Exercise details:
Give back an exact copy of the lines in the records below, from the line that has "has_llc : bool;" through the line that has "(** ** External calls", and nothing besides.

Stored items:
-- Opening Marker --

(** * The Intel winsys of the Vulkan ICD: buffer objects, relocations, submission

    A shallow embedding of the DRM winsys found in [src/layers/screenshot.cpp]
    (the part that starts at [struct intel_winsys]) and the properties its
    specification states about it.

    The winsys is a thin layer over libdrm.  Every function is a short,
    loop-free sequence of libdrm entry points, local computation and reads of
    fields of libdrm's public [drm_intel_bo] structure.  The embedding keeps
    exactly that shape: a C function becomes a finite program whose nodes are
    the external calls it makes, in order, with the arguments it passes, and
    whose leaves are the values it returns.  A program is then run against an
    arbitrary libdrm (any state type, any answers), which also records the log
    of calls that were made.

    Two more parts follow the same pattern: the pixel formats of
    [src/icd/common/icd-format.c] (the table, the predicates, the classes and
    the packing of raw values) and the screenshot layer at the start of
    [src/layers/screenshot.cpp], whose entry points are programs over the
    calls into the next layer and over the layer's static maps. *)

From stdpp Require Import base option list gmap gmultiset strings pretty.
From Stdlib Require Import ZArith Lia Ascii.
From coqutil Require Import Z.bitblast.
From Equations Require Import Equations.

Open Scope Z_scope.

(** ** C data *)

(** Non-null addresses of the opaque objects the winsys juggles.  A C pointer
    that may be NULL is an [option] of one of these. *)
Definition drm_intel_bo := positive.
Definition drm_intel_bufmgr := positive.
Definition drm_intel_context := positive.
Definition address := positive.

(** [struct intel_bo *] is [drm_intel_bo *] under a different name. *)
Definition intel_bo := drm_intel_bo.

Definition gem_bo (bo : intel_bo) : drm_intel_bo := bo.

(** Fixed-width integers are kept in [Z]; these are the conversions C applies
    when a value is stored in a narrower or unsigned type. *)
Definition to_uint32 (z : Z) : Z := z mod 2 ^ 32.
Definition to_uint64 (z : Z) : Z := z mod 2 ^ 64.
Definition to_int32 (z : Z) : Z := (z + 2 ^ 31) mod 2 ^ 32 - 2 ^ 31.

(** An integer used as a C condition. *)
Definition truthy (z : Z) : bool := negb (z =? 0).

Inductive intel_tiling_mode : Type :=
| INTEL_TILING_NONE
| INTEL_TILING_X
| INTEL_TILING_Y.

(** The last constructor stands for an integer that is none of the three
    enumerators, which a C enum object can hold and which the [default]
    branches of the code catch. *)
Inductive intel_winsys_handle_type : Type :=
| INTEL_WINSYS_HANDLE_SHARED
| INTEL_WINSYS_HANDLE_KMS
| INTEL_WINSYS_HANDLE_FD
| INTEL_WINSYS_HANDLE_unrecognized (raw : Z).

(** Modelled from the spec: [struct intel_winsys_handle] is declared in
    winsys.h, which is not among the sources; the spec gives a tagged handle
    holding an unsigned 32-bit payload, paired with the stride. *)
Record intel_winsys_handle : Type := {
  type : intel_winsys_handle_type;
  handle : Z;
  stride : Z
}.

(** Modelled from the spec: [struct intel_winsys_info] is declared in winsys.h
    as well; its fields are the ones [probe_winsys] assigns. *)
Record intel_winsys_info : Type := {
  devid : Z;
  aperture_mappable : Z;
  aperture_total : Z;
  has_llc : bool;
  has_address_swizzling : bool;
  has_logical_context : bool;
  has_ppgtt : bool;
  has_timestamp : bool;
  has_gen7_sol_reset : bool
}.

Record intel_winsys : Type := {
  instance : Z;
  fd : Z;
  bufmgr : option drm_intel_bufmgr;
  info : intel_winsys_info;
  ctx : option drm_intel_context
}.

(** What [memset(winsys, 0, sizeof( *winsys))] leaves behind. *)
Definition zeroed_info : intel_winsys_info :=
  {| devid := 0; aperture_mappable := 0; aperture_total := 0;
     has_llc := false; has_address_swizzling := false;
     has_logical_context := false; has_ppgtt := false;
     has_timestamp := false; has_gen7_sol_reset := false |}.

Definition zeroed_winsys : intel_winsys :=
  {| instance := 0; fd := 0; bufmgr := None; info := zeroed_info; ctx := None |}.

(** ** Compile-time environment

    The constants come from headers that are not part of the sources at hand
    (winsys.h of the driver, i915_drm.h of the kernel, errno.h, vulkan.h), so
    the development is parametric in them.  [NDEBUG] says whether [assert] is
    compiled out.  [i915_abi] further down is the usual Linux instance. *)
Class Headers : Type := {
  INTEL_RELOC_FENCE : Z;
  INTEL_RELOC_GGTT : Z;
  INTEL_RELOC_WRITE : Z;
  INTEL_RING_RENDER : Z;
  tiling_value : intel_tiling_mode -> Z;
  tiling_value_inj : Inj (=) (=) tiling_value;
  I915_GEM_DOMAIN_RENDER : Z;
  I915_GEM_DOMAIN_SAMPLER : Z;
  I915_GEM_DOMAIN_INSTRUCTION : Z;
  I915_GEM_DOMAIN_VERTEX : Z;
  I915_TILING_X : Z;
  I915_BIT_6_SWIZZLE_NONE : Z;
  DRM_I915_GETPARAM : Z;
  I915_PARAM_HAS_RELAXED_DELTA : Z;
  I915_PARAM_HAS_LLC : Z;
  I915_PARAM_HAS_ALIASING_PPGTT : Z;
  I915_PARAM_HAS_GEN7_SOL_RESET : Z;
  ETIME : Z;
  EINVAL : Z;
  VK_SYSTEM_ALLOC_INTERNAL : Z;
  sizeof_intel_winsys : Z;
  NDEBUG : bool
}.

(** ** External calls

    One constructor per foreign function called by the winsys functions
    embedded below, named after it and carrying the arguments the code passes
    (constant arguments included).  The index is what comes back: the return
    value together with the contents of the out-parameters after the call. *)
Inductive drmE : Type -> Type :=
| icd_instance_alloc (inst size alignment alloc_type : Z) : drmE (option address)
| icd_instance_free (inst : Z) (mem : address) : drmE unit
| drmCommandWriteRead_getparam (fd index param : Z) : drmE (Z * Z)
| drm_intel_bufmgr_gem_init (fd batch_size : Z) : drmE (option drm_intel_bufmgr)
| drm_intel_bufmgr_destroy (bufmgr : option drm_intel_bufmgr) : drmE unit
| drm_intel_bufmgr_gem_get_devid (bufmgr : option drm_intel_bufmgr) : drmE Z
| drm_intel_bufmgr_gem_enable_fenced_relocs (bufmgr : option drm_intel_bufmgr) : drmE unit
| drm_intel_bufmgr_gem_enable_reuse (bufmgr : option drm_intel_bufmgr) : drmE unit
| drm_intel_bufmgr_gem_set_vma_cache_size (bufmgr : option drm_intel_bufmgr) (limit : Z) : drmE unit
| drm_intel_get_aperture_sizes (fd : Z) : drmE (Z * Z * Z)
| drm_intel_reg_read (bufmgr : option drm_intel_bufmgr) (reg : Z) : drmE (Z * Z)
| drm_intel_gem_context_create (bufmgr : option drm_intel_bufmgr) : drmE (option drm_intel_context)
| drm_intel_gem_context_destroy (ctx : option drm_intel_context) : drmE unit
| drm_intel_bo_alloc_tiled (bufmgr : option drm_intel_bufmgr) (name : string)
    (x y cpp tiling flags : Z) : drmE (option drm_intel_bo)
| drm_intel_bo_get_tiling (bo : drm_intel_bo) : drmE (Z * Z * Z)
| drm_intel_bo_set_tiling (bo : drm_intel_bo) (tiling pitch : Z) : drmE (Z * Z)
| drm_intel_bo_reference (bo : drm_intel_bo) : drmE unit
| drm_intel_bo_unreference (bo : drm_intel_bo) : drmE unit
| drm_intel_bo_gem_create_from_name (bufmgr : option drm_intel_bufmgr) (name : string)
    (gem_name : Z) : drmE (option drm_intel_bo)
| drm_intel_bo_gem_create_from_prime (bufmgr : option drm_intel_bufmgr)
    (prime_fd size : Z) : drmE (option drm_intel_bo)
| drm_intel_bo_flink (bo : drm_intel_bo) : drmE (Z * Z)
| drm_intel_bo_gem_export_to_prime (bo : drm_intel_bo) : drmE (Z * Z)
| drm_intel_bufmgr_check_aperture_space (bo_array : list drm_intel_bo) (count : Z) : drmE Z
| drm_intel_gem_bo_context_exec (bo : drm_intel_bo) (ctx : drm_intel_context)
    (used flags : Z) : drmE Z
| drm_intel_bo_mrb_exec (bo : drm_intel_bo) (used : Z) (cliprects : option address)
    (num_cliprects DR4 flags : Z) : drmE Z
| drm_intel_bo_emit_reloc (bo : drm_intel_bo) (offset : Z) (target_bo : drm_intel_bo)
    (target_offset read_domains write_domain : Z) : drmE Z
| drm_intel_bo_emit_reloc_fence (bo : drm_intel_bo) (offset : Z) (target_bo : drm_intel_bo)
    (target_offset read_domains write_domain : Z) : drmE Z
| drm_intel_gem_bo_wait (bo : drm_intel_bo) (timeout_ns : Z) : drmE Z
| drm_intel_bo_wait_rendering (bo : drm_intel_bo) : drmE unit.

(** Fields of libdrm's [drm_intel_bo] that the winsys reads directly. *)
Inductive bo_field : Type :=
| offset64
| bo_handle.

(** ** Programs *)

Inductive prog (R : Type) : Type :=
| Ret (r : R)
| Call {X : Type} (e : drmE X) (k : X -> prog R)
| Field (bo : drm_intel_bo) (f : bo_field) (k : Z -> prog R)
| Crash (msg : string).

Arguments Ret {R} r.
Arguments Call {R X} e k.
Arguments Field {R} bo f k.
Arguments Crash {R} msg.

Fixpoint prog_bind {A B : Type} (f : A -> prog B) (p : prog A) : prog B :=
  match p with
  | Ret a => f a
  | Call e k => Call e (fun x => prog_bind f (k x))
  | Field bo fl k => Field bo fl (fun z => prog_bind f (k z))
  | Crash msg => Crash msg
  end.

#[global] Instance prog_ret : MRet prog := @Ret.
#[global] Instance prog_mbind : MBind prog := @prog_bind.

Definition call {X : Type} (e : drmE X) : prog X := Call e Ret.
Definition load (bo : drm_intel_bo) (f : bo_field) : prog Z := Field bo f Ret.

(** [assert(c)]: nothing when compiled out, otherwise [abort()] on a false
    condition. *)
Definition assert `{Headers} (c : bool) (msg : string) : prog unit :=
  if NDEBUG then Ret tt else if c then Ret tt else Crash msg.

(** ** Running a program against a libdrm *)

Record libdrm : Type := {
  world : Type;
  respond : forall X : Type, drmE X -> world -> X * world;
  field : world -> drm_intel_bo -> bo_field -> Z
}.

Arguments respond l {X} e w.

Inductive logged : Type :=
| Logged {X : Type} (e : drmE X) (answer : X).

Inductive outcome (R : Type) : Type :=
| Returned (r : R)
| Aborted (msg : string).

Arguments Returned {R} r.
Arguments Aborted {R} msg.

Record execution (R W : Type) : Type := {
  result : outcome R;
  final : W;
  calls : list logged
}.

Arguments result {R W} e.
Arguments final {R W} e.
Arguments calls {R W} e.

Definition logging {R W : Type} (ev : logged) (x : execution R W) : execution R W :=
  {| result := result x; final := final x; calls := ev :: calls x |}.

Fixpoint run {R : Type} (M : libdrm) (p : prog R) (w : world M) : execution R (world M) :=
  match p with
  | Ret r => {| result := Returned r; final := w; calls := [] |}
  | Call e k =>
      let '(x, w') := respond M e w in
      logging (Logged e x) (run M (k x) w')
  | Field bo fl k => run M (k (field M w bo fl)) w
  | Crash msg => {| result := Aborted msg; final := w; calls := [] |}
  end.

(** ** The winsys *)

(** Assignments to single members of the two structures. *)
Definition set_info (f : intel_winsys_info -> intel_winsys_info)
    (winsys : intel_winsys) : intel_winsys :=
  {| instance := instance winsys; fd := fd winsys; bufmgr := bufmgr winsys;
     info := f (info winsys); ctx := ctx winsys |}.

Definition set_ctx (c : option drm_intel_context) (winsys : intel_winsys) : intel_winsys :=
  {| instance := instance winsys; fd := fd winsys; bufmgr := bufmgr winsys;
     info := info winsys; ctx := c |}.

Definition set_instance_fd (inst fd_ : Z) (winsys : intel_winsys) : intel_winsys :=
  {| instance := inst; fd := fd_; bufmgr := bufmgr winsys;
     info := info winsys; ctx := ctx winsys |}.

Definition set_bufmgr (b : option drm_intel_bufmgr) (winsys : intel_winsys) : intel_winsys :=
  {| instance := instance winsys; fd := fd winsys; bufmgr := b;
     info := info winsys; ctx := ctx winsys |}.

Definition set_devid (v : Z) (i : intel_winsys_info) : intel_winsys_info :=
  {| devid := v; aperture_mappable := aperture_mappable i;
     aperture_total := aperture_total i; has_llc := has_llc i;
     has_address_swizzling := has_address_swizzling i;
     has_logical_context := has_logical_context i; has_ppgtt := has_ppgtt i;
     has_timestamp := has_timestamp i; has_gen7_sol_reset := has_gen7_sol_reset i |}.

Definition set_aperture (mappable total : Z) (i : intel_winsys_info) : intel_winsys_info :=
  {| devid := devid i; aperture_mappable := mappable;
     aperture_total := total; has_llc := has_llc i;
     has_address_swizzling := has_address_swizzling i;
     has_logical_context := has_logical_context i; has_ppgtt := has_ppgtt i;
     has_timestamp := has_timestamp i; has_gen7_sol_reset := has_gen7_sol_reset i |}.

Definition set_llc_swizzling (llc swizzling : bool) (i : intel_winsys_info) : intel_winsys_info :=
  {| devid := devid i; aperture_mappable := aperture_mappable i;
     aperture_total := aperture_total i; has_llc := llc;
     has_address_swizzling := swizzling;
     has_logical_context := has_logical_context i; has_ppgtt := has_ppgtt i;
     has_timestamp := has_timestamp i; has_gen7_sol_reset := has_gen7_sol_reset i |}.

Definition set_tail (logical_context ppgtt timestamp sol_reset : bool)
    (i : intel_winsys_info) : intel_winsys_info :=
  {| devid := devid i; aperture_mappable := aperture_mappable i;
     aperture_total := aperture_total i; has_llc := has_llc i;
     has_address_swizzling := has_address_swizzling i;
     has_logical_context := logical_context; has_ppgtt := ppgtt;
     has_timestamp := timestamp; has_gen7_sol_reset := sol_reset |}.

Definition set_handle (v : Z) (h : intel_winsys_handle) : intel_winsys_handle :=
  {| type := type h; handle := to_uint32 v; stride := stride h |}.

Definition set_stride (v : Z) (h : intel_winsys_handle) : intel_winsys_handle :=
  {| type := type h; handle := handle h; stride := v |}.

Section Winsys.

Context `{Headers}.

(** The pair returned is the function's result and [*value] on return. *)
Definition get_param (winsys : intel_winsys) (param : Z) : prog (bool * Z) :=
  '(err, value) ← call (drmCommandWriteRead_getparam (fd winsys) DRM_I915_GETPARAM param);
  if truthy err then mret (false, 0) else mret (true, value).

-- Closing Marker --

Response to the exercise:
  has_llc : bool;
  has_address_swizzling : bool;
  has_logical_context : bool;
  has_ppgtt : bool;
  has_timestamp : bool;
  has_gen7_sol_reset : bool
}.

Record intel_winsys : Type := {
  instance : Z;
  fd : Z;
  bufmgr : option drm_intel_bufmgr;
  info : intel_winsys_info;
  ctx : option drm_intel_context
}.

(** What [memset(winsys, 0, sizeof( *winsys))] leaves behind. *)
Definition zeroed_info : intel_winsys_info :=
  {| devid := 0; aperture_mappable := 0; aperture_total := 0;
     has_llc := false; has_address_swizzling := false;
     has_logical_context := false; has_ppgtt := false;
     has_timestamp := false; has_gen7_sol_reset := false |}.

Definition zeroed_winsys : intel_winsys :=
  {| instance := 0; fd := 0; bufmgr := None; info := zeroed_info; ctx := None |}.

(** ** Compile-time environment

    The constants come from headers that are not part of the sources at hand
    (winsys.h of the driver, i915_drm.h of the kernel, errno.h, vulkan.h), so
    the development is parametric in them.  [NDEBUG] says whether [assert] is
    compiled out.  [i915_abi] further down is the usual Linux instance. *)
Class Headers : Type := {
  INTEL_RELOC_FENCE : Z;
  INTEL_RELOC_GGTT : Z;
  INTEL_RELOC_WRITE : Z;
  INTEL_RING_RENDER : Z;
  tiling_value : intel_tiling_mode -> Z;
  tiling_value_inj : Inj (=) (=) tiling_value;
  I915_GEM_DOMAIN_RENDER : Z;
  I915_GEM_DOMAIN_SAMPLER : Z;
  I915_GEM_DOMAIN_INSTRUCTION : Z;
  I915_GEM_DOMAIN_VERTEX : Z;
  I915_TILING_X : Z;
  I915_BIT_6_SWIZZLE_NONE : Z;
  DRM_I915_GETPARAM : Z;
  I915_PARAM_HAS_RELAXED_DELTA : Z;
  I915_PARAM_HAS_LLC : Z;
  I915_PARAM_HAS_ALIASING_PPGTT : Z;
  I915_PARAM_HAS_GEN7_SOL_RESET : Z;
  ETIME : Z;
  EINVAL : Z;
  VK_SYSTEM_ALLOC_INTERNAL : Z;
  sizeof_intel_winsys : Z;
  NDEBUG : bool
}.

(** ** External calls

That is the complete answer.